→ EXERCISE AIM: The result should consist solely of the line containing "seen : WindowPrivate" and the lines that follow it below, each reproduced exactly, the last line included.

→ TASK INPUTS:
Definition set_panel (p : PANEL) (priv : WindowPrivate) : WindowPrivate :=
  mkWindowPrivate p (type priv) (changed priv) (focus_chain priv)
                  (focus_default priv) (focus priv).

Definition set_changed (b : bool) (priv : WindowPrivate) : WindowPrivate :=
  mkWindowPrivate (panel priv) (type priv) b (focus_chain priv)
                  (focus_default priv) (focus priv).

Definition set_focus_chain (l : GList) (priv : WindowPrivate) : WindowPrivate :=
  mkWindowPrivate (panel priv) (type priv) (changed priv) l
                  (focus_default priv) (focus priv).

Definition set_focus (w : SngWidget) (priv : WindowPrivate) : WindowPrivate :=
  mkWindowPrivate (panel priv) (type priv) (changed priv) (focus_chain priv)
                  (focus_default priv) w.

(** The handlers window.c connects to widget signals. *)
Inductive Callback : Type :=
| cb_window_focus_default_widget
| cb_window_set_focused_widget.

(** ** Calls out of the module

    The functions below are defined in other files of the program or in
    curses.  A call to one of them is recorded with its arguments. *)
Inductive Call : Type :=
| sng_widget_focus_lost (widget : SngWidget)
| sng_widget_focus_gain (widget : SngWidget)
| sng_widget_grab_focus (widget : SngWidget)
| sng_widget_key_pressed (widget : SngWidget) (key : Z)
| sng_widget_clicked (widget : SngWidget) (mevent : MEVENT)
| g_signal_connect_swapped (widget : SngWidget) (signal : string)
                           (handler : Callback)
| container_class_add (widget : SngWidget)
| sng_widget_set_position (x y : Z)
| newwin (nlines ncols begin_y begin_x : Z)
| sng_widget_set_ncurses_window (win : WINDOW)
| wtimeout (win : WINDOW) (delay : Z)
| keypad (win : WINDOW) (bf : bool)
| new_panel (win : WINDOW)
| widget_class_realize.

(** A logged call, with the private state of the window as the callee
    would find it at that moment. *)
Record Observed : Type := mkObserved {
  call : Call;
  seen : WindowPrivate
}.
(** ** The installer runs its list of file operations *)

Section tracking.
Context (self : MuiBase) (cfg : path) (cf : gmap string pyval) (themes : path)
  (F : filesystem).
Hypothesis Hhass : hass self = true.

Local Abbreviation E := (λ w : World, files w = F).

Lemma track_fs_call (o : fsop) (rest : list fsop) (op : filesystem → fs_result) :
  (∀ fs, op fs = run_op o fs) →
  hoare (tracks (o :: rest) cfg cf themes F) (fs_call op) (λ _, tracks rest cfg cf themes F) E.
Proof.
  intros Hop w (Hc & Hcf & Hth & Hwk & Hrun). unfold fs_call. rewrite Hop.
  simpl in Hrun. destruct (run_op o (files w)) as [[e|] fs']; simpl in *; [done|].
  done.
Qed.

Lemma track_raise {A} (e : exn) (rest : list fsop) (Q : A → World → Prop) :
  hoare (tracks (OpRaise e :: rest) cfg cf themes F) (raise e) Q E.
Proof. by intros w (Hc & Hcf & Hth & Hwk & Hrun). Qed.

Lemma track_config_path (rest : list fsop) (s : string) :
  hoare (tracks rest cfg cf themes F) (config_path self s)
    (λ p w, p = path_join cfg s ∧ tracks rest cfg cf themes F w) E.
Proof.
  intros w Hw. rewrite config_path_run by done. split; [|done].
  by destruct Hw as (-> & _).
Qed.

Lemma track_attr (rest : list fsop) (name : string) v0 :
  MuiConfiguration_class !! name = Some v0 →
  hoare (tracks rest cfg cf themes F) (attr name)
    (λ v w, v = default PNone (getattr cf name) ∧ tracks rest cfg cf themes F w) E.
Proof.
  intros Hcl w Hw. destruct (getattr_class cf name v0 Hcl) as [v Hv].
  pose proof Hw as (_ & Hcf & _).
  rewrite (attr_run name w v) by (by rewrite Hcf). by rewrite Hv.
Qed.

→ RESULT FOR THIS EXERCISE:
  seen : WindowPrivate
}.
(** ** The installer runs its list of file operations *)

Section tracking.
Context (self : MuiBase) (cfg : path) (cf : gmap string pyval) (themes : path)
  (F : filesystem).
Hypothesis Hhass : hass self = true.

Local Abbreviation E := (λ w : World, files w = F).

Lemma track_fs_call (o : fsop) (rest : list fsop) (op : filesystem → fs_result) :
  (∀ fs, op fs = run_op o fs) →
  hoare (tracks (o :: rest) cfg cf themes F) (fs_call op) (λ _, tracks rest cfg cf themes F) E.
Proof.
  intros Hop w (Hc & Hcf & Hth & Hwk & Hrun). unfold fs_call. rewrite Hop.
  simpl in Hrun. destruct (run_op o (files w)) as [[e|] fs']; simpl in *; [done|].
  done.
Qed.

Lemma track_raise {A} (e : exn) (rest : list fsop) (Q : A → World → Prop) :
  hoare (tracks (OpRaise e :: rest) cfg cf themes F) (raise e) Q E.
Proof. by intros w (Hc & Hcf & Hth & Hwk & Hrun). Qed.

Lemma track_config_path (rest : list fsop) (s : string) :
  hoare (tracks rest cfg cf themes F) (config_path self s)
    (λ p w, p = path_join cfg s ∧ tracks rest cfg cf themes F w) E.
Proof.
  intros w Hw. rewrite config_path_run by done. split; [|done].
  by destruct Hw as (-> & _).
Qed.

Lemma track_attr (rest : list fsop) (name : string) v0 :
  MuiConfiguration_class !! name = Some v0 →
  hoare (tracks rest cfg cf themes F) (attr name)
    (λ v w, v = default PNone (getattr cf name) ∧ tracks rest cfg cf themes F w) E.
Proof.
  intros Hcl w Hw. destruct (getattr_class cf name v0 Hcl) as [v Hv].
  pose proof Hw as (_ & Hcf & _).
  rewrite (attr_run name w v) by (by rewrite Hcf). by rewrite Hv.
Qed.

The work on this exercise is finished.